» **PROMPT**
Looking at the entries below, state how many lines contain the word "HasError". Give the number alone.

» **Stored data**
•••••

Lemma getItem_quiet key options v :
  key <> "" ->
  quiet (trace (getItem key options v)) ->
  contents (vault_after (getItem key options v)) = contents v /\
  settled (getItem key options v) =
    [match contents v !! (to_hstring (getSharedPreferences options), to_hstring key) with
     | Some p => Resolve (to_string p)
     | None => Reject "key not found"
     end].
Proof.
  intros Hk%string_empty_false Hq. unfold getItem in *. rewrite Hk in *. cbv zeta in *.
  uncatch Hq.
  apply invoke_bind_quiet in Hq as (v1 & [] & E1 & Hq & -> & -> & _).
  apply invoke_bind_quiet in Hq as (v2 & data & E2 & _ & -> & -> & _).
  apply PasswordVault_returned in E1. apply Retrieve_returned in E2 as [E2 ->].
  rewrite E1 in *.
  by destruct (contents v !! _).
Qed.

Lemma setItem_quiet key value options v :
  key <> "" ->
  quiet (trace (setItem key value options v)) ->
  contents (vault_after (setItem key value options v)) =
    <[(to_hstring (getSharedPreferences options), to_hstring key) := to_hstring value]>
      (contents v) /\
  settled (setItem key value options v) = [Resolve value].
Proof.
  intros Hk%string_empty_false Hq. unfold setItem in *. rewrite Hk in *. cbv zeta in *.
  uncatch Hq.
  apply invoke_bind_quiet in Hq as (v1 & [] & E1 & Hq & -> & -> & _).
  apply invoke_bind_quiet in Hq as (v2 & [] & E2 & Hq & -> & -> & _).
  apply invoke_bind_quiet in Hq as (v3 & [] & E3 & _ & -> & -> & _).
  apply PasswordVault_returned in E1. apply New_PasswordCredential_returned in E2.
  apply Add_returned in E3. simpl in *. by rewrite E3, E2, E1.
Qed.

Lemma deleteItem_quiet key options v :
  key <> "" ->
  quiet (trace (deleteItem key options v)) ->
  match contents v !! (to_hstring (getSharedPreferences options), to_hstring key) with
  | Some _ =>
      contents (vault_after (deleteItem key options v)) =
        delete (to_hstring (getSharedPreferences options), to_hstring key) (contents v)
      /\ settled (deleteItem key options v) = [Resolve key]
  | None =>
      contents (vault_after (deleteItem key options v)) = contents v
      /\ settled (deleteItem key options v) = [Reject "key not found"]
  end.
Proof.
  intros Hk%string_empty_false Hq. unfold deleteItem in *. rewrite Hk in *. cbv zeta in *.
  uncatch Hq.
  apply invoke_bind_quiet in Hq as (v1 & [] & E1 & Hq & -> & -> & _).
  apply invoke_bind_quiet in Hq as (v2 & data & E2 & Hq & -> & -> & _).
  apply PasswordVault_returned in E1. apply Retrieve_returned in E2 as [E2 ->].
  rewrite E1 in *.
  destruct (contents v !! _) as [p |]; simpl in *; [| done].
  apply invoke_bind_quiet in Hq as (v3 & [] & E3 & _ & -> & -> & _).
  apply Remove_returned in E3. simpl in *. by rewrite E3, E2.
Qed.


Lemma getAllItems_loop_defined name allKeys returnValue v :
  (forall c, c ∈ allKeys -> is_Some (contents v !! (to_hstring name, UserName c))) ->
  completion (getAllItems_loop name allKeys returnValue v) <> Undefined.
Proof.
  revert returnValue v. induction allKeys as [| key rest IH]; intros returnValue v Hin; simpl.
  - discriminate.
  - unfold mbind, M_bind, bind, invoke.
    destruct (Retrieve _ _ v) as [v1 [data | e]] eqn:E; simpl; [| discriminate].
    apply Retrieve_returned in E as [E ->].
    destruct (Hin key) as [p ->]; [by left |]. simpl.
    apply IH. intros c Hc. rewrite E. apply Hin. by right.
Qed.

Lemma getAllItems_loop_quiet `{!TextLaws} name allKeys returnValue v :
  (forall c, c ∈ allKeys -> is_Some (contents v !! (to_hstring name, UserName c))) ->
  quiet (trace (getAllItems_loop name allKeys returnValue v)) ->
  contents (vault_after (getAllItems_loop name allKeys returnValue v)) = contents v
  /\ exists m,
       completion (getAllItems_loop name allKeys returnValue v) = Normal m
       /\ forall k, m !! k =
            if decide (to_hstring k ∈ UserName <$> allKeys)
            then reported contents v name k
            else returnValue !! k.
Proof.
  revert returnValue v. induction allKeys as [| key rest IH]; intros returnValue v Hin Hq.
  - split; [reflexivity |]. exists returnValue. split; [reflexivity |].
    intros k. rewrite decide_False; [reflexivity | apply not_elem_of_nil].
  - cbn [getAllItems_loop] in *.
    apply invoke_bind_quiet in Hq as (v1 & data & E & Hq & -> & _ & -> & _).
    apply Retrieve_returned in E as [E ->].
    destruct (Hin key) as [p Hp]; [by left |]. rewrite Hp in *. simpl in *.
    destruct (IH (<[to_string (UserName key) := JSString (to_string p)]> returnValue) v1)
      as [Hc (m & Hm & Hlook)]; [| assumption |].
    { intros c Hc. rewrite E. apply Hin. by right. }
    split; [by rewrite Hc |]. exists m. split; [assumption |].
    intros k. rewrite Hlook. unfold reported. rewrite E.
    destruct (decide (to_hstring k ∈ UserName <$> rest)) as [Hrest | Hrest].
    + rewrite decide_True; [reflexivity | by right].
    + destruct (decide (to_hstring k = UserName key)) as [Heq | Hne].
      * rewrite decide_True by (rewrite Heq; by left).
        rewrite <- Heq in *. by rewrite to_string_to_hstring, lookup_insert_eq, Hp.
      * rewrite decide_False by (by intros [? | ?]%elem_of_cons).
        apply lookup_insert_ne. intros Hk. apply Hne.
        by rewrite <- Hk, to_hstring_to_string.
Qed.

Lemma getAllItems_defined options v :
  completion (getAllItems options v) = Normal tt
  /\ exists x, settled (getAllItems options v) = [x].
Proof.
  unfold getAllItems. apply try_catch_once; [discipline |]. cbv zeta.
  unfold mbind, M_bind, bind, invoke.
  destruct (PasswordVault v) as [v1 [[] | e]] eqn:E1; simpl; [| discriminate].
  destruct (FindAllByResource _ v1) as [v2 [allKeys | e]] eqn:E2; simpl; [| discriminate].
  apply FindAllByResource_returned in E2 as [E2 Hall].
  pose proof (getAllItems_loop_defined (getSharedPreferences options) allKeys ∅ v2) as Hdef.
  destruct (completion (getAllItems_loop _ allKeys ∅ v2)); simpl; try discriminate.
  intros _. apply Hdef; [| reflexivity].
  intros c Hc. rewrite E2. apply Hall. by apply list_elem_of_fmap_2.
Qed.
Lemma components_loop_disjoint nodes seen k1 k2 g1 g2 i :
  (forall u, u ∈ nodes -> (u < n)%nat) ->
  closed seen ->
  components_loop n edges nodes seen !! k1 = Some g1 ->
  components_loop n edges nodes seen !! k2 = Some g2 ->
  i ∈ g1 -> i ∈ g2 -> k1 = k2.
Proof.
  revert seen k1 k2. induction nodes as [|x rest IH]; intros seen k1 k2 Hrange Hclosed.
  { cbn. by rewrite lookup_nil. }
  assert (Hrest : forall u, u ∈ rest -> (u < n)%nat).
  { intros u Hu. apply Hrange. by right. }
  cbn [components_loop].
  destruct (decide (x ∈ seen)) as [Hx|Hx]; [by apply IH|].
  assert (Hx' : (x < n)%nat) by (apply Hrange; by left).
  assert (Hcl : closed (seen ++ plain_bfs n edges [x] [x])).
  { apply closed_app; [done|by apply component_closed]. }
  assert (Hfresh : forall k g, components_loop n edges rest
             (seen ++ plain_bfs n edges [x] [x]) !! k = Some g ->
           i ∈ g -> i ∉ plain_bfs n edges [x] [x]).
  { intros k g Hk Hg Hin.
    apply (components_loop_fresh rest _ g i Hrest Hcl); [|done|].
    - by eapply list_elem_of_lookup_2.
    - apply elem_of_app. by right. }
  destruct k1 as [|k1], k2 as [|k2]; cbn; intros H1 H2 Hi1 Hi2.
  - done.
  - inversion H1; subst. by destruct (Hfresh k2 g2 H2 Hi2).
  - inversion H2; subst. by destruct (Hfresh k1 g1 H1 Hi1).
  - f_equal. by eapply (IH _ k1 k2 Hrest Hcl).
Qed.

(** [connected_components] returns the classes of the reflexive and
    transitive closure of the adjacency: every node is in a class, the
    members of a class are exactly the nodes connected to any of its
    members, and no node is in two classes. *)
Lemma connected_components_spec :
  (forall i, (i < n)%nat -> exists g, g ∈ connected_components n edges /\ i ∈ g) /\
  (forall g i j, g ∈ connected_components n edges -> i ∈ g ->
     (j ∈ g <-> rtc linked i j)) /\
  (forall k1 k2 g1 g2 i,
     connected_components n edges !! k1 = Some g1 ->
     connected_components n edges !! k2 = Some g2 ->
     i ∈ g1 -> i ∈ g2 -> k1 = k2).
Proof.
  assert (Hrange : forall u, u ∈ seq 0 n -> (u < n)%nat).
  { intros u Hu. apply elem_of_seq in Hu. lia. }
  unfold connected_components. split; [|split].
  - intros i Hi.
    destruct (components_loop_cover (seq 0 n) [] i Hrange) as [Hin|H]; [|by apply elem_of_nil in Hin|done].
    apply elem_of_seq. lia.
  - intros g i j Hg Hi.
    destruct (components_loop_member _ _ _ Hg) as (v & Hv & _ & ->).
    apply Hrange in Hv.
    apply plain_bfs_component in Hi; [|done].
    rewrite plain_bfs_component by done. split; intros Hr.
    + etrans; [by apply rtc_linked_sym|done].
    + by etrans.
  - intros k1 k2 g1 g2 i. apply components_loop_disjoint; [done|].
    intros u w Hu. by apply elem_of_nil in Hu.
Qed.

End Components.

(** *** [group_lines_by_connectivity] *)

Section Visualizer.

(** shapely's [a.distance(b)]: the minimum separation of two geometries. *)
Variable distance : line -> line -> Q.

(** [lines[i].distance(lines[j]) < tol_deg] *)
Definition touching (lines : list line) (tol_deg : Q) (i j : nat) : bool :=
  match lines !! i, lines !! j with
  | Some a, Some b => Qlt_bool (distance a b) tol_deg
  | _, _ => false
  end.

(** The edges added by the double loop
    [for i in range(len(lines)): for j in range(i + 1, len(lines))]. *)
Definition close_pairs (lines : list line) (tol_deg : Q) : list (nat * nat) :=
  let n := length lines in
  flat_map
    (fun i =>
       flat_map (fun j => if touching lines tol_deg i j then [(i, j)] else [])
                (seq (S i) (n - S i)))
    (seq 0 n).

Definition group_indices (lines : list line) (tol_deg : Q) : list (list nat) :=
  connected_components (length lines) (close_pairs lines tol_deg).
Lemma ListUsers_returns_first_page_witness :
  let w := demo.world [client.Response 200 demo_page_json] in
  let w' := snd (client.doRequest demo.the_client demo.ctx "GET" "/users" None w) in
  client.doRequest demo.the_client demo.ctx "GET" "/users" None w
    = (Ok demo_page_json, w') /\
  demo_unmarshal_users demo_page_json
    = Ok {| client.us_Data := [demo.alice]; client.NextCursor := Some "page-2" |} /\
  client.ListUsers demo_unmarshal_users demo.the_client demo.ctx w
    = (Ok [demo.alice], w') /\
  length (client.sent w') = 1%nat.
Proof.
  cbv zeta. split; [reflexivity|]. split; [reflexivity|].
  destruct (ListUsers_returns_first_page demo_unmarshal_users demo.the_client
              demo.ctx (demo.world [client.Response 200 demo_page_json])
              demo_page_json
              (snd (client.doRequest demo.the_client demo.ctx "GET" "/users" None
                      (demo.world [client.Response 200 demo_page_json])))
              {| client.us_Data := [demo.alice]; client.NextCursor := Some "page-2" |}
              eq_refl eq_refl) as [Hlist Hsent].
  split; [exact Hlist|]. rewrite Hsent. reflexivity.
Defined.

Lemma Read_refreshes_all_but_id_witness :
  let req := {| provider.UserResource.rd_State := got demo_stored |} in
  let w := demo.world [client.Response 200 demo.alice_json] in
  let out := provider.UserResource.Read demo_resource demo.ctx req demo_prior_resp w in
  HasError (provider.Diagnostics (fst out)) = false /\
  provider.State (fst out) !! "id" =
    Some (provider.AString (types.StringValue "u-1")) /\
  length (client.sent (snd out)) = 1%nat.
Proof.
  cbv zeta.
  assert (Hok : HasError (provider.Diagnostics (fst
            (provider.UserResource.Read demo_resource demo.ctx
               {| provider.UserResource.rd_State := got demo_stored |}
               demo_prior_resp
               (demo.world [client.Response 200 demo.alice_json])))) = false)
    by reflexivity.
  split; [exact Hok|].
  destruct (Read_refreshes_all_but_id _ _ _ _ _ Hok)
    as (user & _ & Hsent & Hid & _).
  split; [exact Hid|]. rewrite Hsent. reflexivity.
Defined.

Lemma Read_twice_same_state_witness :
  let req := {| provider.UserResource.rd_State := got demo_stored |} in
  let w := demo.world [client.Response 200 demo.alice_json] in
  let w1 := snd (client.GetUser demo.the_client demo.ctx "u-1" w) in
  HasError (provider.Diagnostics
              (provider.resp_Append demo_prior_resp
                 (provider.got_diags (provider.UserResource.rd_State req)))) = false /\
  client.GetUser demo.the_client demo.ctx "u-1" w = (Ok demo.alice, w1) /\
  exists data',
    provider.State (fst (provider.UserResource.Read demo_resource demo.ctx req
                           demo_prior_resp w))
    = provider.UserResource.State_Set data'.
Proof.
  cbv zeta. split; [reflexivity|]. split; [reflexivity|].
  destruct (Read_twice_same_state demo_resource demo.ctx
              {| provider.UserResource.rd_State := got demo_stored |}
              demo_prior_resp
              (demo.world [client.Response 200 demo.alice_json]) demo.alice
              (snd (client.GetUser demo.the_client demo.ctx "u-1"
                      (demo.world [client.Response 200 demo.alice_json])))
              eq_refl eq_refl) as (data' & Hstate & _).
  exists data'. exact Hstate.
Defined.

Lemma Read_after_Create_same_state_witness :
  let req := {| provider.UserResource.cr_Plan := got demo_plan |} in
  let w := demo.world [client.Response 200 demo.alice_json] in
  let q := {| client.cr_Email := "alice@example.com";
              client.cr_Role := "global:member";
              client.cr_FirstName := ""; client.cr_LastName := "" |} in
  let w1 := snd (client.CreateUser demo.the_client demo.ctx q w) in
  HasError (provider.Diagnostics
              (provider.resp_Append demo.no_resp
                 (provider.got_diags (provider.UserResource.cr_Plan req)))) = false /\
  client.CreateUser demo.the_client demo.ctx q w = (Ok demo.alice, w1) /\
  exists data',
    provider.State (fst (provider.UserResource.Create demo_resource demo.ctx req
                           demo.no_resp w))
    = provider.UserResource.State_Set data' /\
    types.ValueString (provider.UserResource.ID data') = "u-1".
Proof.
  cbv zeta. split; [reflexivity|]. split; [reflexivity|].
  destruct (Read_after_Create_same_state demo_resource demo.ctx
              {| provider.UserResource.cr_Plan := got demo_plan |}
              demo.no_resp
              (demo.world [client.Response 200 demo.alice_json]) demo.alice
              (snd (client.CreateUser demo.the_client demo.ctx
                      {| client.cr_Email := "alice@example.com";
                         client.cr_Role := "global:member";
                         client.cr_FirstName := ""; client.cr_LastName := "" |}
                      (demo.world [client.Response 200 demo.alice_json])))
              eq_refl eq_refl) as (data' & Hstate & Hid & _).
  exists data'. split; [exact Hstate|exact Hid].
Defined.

•••••

» **RESPONSE BELOW**
4